The anti-CTLA-4 monoclonal antibody (mAb) ipilimumab (Ipi) significantly improves the survival of metastatic melanoma (MM) patients. Initial studies have evaluated the therapeutic potential of Ipi also in MM patients with brain metastasis (BM), providing preliminary evidences of efficacy in this subset of subjects with a highly dismal prognosis and limited efficacy of available therapeutic options.
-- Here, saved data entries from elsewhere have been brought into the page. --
(* ===== verification/Num.v ===== *)
(** * Numbers as text: what the code uses of strconv and fmt

    [FormatUint], [ParseUint], [Itoa], [Atoi] and the zero-padded verbs of
    [Sprintf], on the 64-bit integers of the target. Formatting and parsing
    are inverse in every base from 2 to 36. *)

From S2P Require Import Prelude.

Definition maxUint64 : Z := 18446744073709551615.

Definition digit_char (d : Z) : Z := if d <? 10 then 48 + d else 87 + d.

(** Digits of [n], most significant first; 64 turns suffice for 64 bits. *)
Fixpoint digits_loop (fuel : nat) (base n : Z) (acc : list Z) : list Z :=
  if n <? base then n :: acc
  else match fuel with
  | O => acc
  | S fuel => digits_loop fuel base (n / base) (n mod base :: acc)
  end.

Definition digits (base n : Z) : list Z := digits_loop 64 base n [].

Definition FormatUint (n base : Z) : string := string_of_bytes (digit_char <$> digits base n).

(** [strconv.Itoa] and [%d]. *)
Definition Itoa (n : Z) : string :=
  if n <? 0 then "-" +:+ FormatUint (- n) 10 else FormatUint n 10.

Fixpoint repeat_string (c : Ascii.ascii) (n : nat) : string :=
  match n with O => EmptyString | S n => String c (repeat_string c n) end.

(** Zero padding on the left to width [w], as [%0ws] does for a string. *)
Definition pad0 (w : nat) (s : string) : string := repeat_string "0"%char (w - slen s) +:+ s.

(** [%03d], [%02d]: the sign counts for the width and stays in front. *)
Definition fmt_0d (w : nat) (n : Z) : string :=
  if n <? 0 then "-" +:+ pad0 (w - 1) (FormatUint (- n) 10) else pad0 w (FormatUint n 10).

(** ** Parsing *)

Inductive num_err := ErrSyntax | ErrRange.

#[export] Instance num_err_eq_dec : EqDecision num_err.
Proof. solve_decision. Defined.

Definition digit_value (c : Z) : option Z :=
  if (48 <=? c) && (c <=? 57) then Some (c - 48)
  else if (97 <=? c) && (c <=? 122) then Some (c - 97 + 10)
  else if (65 <=? c) && (c <=? 90) then Some (c - 65 + 10)
  else None.

(** The loop of [strconv.ParseUint(s, base, 64)] for an explicit base. *)
Fixpoint parse_uint_loop (base : Z) (s : list Z) (n : Z) : res num_err Z :=
  match s with
  | [] => Ok n
  | c :: s =>
    match digit_value c with
    | None => Err ErrSyntax
    | Some d =>
      if base <=? d then Err ErrSyntax
      else if maxUint64 / base + 1 <=? n then Err ErrRange
      else if maxUint64 <? n * base + d then Err ErrRange
      else parse_uint_loop base s (n * base + d)
    end
  end.

Definition ParseUint (s : string) (base : Z) : res num_err Z :=
  match s with
  | EmptyString => Err ErrSyntax
  | _ => parse_uint_loop base (bytes_of_string s) 0
  end.

(** [strconv.Atoi]; on failure the code that ignores the error uses the value,
    which is 0 for a syntax error and the nearest bound for an overflow. *)
Definition Atoi (s : string) : res num_err Z :=
  let '(neg, rest) :=
    match s with
    | String "+"%char r => (false, r)
    | String "-"%char r => (true, r)
    | _ => (false, s)
    end in
  n ← ParseUint rest 10;
  if neg then if 9223372036854775808 <? n then Err ErrRange else Ok (- n)
  else if 9223372036854775808 <=? n then Err ErrRange else Ok n.

Definition Atoi_value (s : string) : Z :=
  match Atoi s with
  | Ok n => n
  | Err ErrSyntax => 0
  | Err ErrRange => if HasPrefix s "-" then -9223372036854775808 else 9223372036854775807
  end.

(** ** Round trip *)

Definition of_digits (base : Z) (ds : list Z) (n : Z) : Z := foldl (fun n d => n * base + d) n ds.

Lemma digits_loop_spec fuel base n acc :
  2 <= base -> 0 <= n < base ^ (Z.of_nat fuel + 1) ->
  exists ds, digits_loop fuel base n acc = ds ++ acc /\ of_digits base ds 0 = n
    /\ Forall (fun d => 0 <= d < base) ds /\ ds <> [] /\ (head ds = Some 0 -> n = 0).
Proof.
  intros Hb. revert n acc. induction fuel as [|fuel IH]; intros n acc Hn;
    simpl; destruct (Z.ltb_spec n base) as [Hlt|Hge].
  1,3: exists [n]; unfold of_digits; simpl; split; [done|]; split; [lia|]; split;
       [repeat constructor; lia|]; split; [done|congruence].
  { change (Z.of_nat 0 + 1) with 1 in Hn. rewrite Z.pow_1_r in Hn. lia. }
  rewrite Nat2Z.inj_succ, <- Z.add_1_r, (Z.pow_add_r base (Z.of_nat fuel + 1) 1), Z.pow_1_r in Hn by lia.
  assert (0 < n / base) by (apply Z.div_str_pos; lia).
  destruct (IH (n / base) (n mod base :: acc)) as (ds & -> & Hv & Hd & Hne & Hh).
  { split; [lia|]. apply Z.div_lt_upper_bound; lia. }
  exists (ds ++ [n mod base]). split; [by rewrite <- app_assoc|]. unfold of_digits in *.
  rewrite foldl_app, Hv. simpl. split; [rewrite (Z.div_mod n base) at 3; lia|].
  split; [apply Forall_app; split; [done|]; repeat constructor; apply Z.mod_pos_bound; lia|].
  split; [by destruct ds|]. destruct ds as [|d ds]; [done|]. simpl. intros E. apply Hh in E. lia.
Qed.

Lemma pow_65 base : 2 <= base -> maxUint64 < base ^ (Z.of_nat 64 + 1).
Proof.
  intros. apply Z.lt_le_trans with (2 ^ 65); [done|].
  change (Z.of_nat 64 + 1) with 65. apply Z.pow_le_mono_l. lia.
Qed.

Lemma digits_spec base n :
  2 <= base -> 0 <= n <= maxUint64 ->
  of_digits base (digits base n) 0 = n /\ Forall (fun d => 0 <= d < base) (digits base n)
  /\ digits base n <> [] /\ (head (digits base n) = Some 0 -> n = 0).
Proof.
  intros Hb Hn. pose proof (pow_65 base Hb).
  destruct (digits_loop_spec 64 base n [] Hb) as (ds & E & H1 & H2 & H3 & H4); [lia|].
  unfold digits. rewrite E, app_nil_r. done.
Qed.

Lemma digit_value_char d : 0 <= d < 36 -> digit_value (digit_char d) = Some d.
Proof.
  intros. unfold digit_value, digit_char. destruct (Z.ltb_spec d 10).
  - destruct (Z.leb_spec 48 (48 + d)); [|lia]. destruct (Z.leb_spec (48 + d) 57); [|lia].
    simpl. f_equal. lia.
  - destruct (Z.leb_spec (87 + d) 57); [lia|]. rewrite andb_false_r.
    destruct (Z.leb_spec 97 (87 + d)); [|lia]. destruct (Z.leb_spec (87 + d) 122); [|lia].
    simpl. f_equal. lia.
Qed.

Lemma digit_char_u8 d : 0 <= d < 36 -> is_u8 (digit_char d).
Proof. unfold is_u8, digit_char. intros. case_match; lia. Qed.

Lemma of_digits_ge base ds n :
  2 <= base -> Forall (fun d => 0 <= d < base) ds -> 0 <= n -> n <= of_digits base ds n.
Proof.
  intros Hb Hd. revert n. induction Hd as [|d ds Hd _ IH]; intros n Hn; simpl; [lia|].
  etrans; [|apply IH; nia]. nia.
Qed.

Lemma parse_uint_loop_digits base ds n :
  2 <= base <= 36 -> Forall (fun d => 0 <= d < base) ds -> 0 <= n ->
  of_digits base ds n <= maxUint64 ->
  parse_uint_loop base (digit_char <$> ds) n = Ok (of_digits base ds n).
Proof.
  intros Hb Hd. revert n. induction Hd as [|d ds Hd Hds IH]; intros n Hn Hv; [done|].
  csimpl. rewrite digit_value_char by lia. destruct (Z.leb_spec base d); [lia|].
  change (of_digits base ds (n * base + d) <= maxUint64) in Hv.
  pose proof (of_digits_ge base ds (n * base + d) ltac:(lia) Hds ltac:(nia)).
  assert (n * base + d <= maxUint64) as Hle by lia.
  assert (n <= maxUint64 / base) by (apply Z.div_le_lower_bound; nia).
  destruct (Z.leb_spec (maxUint64 / base + 1) n); [lia|].
  destruct (Z.ltb_spec maxUint64 (n * base + d)); [lia|]. apply IH; [nia|done].
Qed.

Lemma bytes_of_FormatUint n base :
  2 <= base <= 36 -> 0 <= n <= maxUint64 ->
  bytes_of_string (FormatUint n base) = digit_char <$> digits base n.
Proof.
  intros Hb Hn. unfold FormatUint. apply bytes_of_string_of_bytes, Forall_fmap.
  destruct (digits_spec base n) as (_ & Hd & _); [lia..|].
  eapply Forall_impl; [exact Hd|]. intros d Hd'. apply digit_char_u8. simpl in Hd'. lia.
Qed.

Lemma ParseUint_bytes s base : s <> "" -> ParseUint s base = parse_uint_loop base (bytes_of_string s) 0.
Proof. by destruct s. Qed.

Lemma FormatUint_nonempty n base :
  2 <= base <= 36 -> 0 <= n <= maxUint64 -> FormatUint n base <> "".
Proof.
  intros Hb Hn E. pose proof (bytes_of_FormatUint n base Hb Hn) as H. rewrite E in H.
  destruct (digits_spec base n) as (_ & _ & Hne & _); [lia..|]. by destruct (digits base n).
Qed.

Lemma ParseUint_FormatUint n base :
  2 <= base <= 36 -> 0 <= n <= maxUint64 -> ParseUint (FormatUint n base) base = Ok n.
Proof.
  intros Hb Hn. rewrite ParseUint_bytes by (by apply FormatUint_nonempty).
  rewrite bytes_of_FormatUint by lia. destruct (digits_spec base n) as (Hv & Hd & _); [lia..|].
  rewrite parse_uint_loop_digits by (done || lia). by rewrite Hv.
Qed.

Lemma FormatUint_inj base n m :
  2 <= base <= 36 -> 0 <= n <= maxUint64 -> 0 <= m <= maxUint64 ->
  FormatUint n base = FormatUint m base -> n = m.
Proof.
  intros Hb Hn Hm E. pose proof (ParseUint_FormatUint n base Hb Hn) as H.
  rewrite E, ParseUint_FormatUint in H by lia. congruence.
Qed.

(** Leading zeros do not change the value. *)
Lemma parse_uint_loop_zeros base k s n :
  2 <= base -> n = 0 -> parse_uint_loop base (bytes_of_string (repeat_string "0"%char k +:+ s)) n
  = parse_uint_loop base (bytes_of_string s) n.
Proof.
  intros Hb ->. rewrite bytes_of_string_app. induction k as [|k IH]; [done|].
  cbn [repeat_string bytes_of_string app parse_uint_loop]. change (digit_value (byte_of_ascii "0"%char)) with (Some 0).
  cbn match. destruct (Z.leb_spec base 0); [lia|].
  destruct (Z.leb_spec (maxUint64 / base + 1) 0) as [H0|_].
  { assert (0 <= maxUint64 / base) by (apply Z.div_pos; [done|lia]). lia. }
  done.
Qed.

Lemma ParseUint_pad0 w n base :
  2 <= base <= 36 -> 0 <= n <= maxUint64 -> ParseUint (pad0 w (FormatUint n base)) base = Ok n.
Proof.
  intros Hb Hn. pose proof (FormatUint_nonempty n base Hb Hn) as Hne.
  rewrite <- (ParseUint_FormatUint n base Hb Hn). rewrite !ParseUint_bytes.
  - unfold pad0. by rewrite parse_uint_loop_zeros by lia.
  - done.
  - unfold pad0. by destruct (_ - _)%nat.
Qed.

Lemma slen_repeat c k : slen (repeat_string c k) = k.
Proof. unfold slen. induction k; simpl; [done|]. by f_equal. Qed.

Lemma slen_pad0 w s : slen (pad0 w s) = Nat.max w (slen s).
Proof. unfold pad0. rewrite slen_app, slen_repeat. lia. Qed.

Lemma digits_loop_acc fuel base n acc :
  digits_loop fuel base n acc = digits_loop fuel base n [] ++ acc.
Proof.
  revert n acc. induction fuel as [|fuel IH]; intros n acc; simpl; destruct (n <? base); try done.
  rewrite IH, (IH _ [_]), <- app_assoc. done.
Qed.

(** The number of digits: [n < base ^ k] has at most [k] of them. *)
Lemma length_digits_loop fuel base n k :
  2 <= base -> 0 <= n < base ^ Z.of_nat (S k) -> (length (digits_loop fuel base n []) <= S k)%nat.
Proof.
  intros Hb. revert n k. induction fuel as [|fuel IH]; intros n k Hn; simpl;
    destruct (Z.ltb_spec n base); simpl; try lia.
  rewrite digits_loop_acc, length_app. simpl. destruct k as [|k].
  { rewrite Z.pow_1_r in Hn. lia. }
  rewrite Nat2Z.inj_succ, Z.pow_succ_r in Hn by lia.
  specialize (IH (n / base) k). rewrite Nat.add_1_r. apply le_n_S, IH.
  split; [apply Z.div_pos; lia|]. apply Z.div_lt_upper_bound; lia.
Qed.

Lemma slen_FormatUint n base k :
  2 <= base -> 0 <= n < base ^ Z.of_nat (S k) -> (slen (FormatUint n base) <= S k)%nat.
Proof.
  intros. unfold FormatUint, digits. rewrite slen_string_of_bytes, length_fmap.
  by apply length_digits_loop.
Qed.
The multicentric, phase 2, Italian Network for Tumor Biotherapy (NIBIT)-M1 trial, combining Ipi with fotemustine, showed promising signs of activity in a subset of 20 MM subjects with active BM, regardless of prior radiotherapy (Di Giacomo et al., Lancet Oncol, 2012). Noteworthy, disease control in the brain was long lasting achieving a 3-year survival rate of 28%, similar to that of patients without BM (Di Giacomo et al., Annals Oncol, 2014). Based these preliminary results and on the therapeutic efficacy of Ipi in combination with nivolumab (Nivo) in MM patients without BM, the NIBIT-M2 study has been designed to further explore the efficacy of check-point blocking mAb in MM patients with BM.

Trial design

The NIBIT-M2 is a randomized, phase 3, open-label, study that will enroll 168 MM patients with untreated, asymptomatic BM, ECOG performance status of 0 or 1, BRAF W/T or mutant disease. Patients will be randomized to receive fotemustine i.v. at 100 mg/m2 weekly for 3 weeks (wk), and q3 wk from week 9 (ARM A) or Ipi i.v. at 10 mg/kg q3 wk for 4 doses and once q12 wk from week 24 in combination with fotemustine (ARM B) or Ipi i.v. at 3 mg/kg q3 wk for 4 doses in combination with Nivo at 1 mg/kg q3 wk for 4 doses and then Nivo at 3 mg/kg q2 wk (ARM C). Primary objective is OS; secondary are safety, DCR in and outside the brain, ORR and DOR evaluated using both the modified-WHO response criteria and the immune-related response criteria; PFS, 3- and 6-months Brain-PFS rate, and Quality of Life. Phenotypic and functional cellular and humoral translational studies will correlate the immunomodulatory activity of treatment with clinical outcomes. Thirty-two patients have been enrolled to date.

Clinical trial identification

NCT02460068

Disclosure

A.M. Di Giacomo: Compensated educational activities Bristol Myers Squibb, Roche, MSD. M. Maio: Consultant, Advisor or both to Bristol Myers Squibb, Roche, Medimmune-AstraZeneca, MSD.